[Task statement] A verbatim reproduction of the lines below, from the line containing "unfold counted, at_rest in *. cbn. rewrite Hs" through the line containing "Lemma retried_wf nextTs", both ends included, is the whole required output.

--- START ---

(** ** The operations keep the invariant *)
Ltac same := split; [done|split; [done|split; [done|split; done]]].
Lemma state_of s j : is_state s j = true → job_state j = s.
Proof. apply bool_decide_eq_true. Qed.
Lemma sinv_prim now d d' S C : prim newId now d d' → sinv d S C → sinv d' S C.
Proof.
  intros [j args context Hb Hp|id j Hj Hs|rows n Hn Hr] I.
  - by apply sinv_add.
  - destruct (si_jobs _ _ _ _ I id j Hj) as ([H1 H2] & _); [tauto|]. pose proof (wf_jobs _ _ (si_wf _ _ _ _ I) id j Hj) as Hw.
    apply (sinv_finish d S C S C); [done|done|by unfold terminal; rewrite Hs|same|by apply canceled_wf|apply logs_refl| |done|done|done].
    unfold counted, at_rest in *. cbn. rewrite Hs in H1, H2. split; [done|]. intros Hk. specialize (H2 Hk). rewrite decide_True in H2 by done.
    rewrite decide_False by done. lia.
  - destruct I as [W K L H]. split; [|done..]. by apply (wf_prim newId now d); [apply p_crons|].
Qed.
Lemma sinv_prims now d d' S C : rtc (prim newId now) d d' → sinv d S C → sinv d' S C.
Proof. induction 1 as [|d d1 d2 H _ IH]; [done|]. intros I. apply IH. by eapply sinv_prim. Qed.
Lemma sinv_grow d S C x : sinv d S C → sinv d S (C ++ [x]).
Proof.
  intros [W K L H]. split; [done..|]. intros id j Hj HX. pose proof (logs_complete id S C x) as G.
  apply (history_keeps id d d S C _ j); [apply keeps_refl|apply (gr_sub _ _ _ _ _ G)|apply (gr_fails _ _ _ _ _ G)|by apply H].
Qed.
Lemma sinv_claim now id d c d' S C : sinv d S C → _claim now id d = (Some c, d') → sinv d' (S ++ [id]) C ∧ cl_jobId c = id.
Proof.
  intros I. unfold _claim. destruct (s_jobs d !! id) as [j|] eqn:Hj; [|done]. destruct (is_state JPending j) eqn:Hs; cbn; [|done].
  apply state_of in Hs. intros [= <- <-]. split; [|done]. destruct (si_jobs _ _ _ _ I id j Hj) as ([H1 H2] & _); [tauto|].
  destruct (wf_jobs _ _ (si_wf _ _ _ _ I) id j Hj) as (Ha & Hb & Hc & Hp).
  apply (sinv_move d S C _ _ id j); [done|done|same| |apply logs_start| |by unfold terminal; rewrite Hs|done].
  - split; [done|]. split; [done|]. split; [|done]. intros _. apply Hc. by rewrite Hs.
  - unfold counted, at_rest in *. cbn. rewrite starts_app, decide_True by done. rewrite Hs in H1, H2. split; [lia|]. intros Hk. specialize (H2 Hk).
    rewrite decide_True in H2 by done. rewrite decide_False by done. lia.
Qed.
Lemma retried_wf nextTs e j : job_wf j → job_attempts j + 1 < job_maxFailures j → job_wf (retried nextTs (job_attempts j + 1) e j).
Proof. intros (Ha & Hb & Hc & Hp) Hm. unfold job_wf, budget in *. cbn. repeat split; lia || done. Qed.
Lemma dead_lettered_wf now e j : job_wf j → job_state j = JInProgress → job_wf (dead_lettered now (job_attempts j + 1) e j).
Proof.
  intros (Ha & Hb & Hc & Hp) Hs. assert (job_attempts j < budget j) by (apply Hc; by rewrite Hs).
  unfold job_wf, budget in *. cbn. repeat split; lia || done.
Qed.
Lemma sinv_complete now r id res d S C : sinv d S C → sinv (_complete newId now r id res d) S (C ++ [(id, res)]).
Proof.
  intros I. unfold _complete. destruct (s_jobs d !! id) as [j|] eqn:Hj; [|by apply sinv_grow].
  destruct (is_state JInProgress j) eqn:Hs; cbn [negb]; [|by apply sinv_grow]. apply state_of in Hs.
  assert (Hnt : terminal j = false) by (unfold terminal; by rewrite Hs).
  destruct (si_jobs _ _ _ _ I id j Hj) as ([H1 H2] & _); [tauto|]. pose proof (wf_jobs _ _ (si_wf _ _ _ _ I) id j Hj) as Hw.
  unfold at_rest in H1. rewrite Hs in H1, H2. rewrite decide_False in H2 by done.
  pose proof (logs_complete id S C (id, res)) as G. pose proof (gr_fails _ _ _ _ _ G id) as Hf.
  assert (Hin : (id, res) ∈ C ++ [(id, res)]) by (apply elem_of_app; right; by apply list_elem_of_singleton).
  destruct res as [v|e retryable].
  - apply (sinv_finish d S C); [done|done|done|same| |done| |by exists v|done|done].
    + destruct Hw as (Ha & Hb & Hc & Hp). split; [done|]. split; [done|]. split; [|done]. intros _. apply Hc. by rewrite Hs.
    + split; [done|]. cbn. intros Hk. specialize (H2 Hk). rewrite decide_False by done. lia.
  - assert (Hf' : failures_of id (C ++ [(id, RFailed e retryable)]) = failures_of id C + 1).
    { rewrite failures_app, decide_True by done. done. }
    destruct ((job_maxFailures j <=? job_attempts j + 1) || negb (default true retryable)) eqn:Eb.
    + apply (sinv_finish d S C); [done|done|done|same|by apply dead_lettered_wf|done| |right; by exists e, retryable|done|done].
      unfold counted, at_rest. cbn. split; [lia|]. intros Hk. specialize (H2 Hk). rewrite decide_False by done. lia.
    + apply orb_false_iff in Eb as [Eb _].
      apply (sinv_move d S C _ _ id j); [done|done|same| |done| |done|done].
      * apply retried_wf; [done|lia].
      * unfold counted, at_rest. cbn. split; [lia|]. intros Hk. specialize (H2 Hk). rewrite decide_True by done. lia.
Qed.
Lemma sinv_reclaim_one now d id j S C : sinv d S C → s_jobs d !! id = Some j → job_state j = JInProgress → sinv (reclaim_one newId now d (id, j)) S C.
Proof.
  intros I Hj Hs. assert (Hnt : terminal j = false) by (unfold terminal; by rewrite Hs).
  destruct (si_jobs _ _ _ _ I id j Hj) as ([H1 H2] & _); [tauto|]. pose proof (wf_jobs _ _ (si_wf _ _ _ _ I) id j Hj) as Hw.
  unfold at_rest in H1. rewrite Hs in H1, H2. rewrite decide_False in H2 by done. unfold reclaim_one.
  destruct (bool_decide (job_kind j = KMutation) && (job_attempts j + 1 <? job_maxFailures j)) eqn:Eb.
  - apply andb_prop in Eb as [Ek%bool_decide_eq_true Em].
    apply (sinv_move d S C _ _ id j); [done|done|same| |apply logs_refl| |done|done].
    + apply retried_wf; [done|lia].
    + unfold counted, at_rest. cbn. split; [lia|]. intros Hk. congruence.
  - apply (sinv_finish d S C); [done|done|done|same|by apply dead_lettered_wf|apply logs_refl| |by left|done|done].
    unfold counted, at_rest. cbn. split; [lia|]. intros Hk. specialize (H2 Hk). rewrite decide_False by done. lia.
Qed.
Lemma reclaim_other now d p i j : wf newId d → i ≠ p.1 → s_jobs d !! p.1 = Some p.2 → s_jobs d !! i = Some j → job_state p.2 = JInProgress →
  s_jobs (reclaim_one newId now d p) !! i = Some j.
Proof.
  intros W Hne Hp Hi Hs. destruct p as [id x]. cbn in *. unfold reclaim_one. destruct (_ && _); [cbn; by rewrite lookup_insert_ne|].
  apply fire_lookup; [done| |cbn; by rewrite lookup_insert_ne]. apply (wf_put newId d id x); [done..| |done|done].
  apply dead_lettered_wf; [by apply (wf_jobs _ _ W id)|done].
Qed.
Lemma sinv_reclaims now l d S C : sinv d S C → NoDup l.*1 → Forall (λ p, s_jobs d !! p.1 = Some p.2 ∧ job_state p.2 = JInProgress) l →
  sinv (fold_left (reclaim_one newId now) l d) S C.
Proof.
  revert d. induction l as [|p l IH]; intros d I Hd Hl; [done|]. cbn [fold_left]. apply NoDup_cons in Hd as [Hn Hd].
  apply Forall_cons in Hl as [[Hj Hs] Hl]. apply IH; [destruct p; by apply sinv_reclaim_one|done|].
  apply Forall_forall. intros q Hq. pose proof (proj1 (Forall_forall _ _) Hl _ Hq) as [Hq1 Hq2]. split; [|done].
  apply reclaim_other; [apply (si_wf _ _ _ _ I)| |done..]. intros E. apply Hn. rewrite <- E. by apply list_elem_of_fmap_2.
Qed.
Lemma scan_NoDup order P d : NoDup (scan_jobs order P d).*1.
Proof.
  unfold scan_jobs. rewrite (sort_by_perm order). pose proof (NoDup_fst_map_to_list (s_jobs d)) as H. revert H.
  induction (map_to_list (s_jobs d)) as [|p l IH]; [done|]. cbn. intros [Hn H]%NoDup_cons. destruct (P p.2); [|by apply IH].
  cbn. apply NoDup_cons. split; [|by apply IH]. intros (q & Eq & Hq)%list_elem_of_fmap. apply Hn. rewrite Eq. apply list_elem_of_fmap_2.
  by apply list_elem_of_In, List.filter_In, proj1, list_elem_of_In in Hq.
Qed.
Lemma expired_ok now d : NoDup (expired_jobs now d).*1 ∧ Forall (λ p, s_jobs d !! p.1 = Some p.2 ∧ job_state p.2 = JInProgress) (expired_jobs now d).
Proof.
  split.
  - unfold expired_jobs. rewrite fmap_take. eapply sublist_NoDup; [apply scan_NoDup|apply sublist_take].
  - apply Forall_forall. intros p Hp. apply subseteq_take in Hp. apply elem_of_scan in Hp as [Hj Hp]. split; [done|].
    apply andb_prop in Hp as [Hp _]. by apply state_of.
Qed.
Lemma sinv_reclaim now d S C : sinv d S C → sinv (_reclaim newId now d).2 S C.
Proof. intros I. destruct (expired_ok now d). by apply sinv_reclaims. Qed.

--- END ---

[Response area]
    unfold counted, at_rest in *. cbn. rewrite Hs in H1, H2. split; [done|]. intros Hk. specialize (H2 Hk). rewrite decide_True in H2 by done.
    rewrite decide_False by done. lia.
  - destruct I as [W K L H]. split; [|done..]. by apply (wf_prim newId now d); [apply p_crons|].
Qed.
Lemma sinv_prims now d d' S C : rtc (prim newId now) d d' → sinv d S C → sinv d' S C.
Proof. induction 1 as [|d d1 d2 H _ IH]; [done|]. intros I. apply IH. by eapply sinv_prim. Qed.
Lemma sinv_grow d S C x : sinv d S C → sinv d S (C ++ [x]).
Proof.
  intros [W K L H]. split; [done..|]. intros id j Hj HX. pose proof (logs_complete id S C x) as G.
  apply (history_keeps id d d S C _ j); [apply keeps_refl|apply (gr_sub _ _ _ _ _ G)|apply (gr_fails _ _ _ _ _ G)|by apply H].
Qed.
Lemma sinv_claim now id d c d' S C : sinv d S C → _claim now id d = (Some c, d') → sinv d' (S ++ [id]) C ∧ cl_jobId c = id.
Proof.
  intros I. unfold _claim. destruct (s_jobs d !! id) as [j|] eqn:Hj; [|done]. destruct (is_state JPending j) eqn:Hs; cbn; [|done].
  apply state_of in Hs. intros [= <- <-]. split; [|done]. destruct (si_jobs _ _ _ _ I id j Hj) as ([H1 H2] & _); [tauto|].
  destruct (wf_jobs _ _ (si_wf _ _ _ _ I) id j Hj) as (Ha & Hb & Hc & Hp).
  apply (sinv_move d S C _ _ id j); [done|done|same| |apply logs_start| |by unfold terminal; rewrite Hs|done].
  - split; [done|]. split; [done|]. split; [|done]. intros _. apply Hc. by rewrite Hs.
  - unfold counted, at_rest in *. cbn. rewrite starts_app, decide_True by done. rewrite Hs in H1, H2. split; [lia|]. intros Hk. specialize (H2 Hk).
    rewrite decide_True in H2 by done. rewrite decide_False by done. lia.
Qed.
Lemma retried_wf nextTs e j : job_wf j → job_attempts j + 1 < job_maxFailures j → job_wf (retried nextTs (job_attempts j + 1) e j).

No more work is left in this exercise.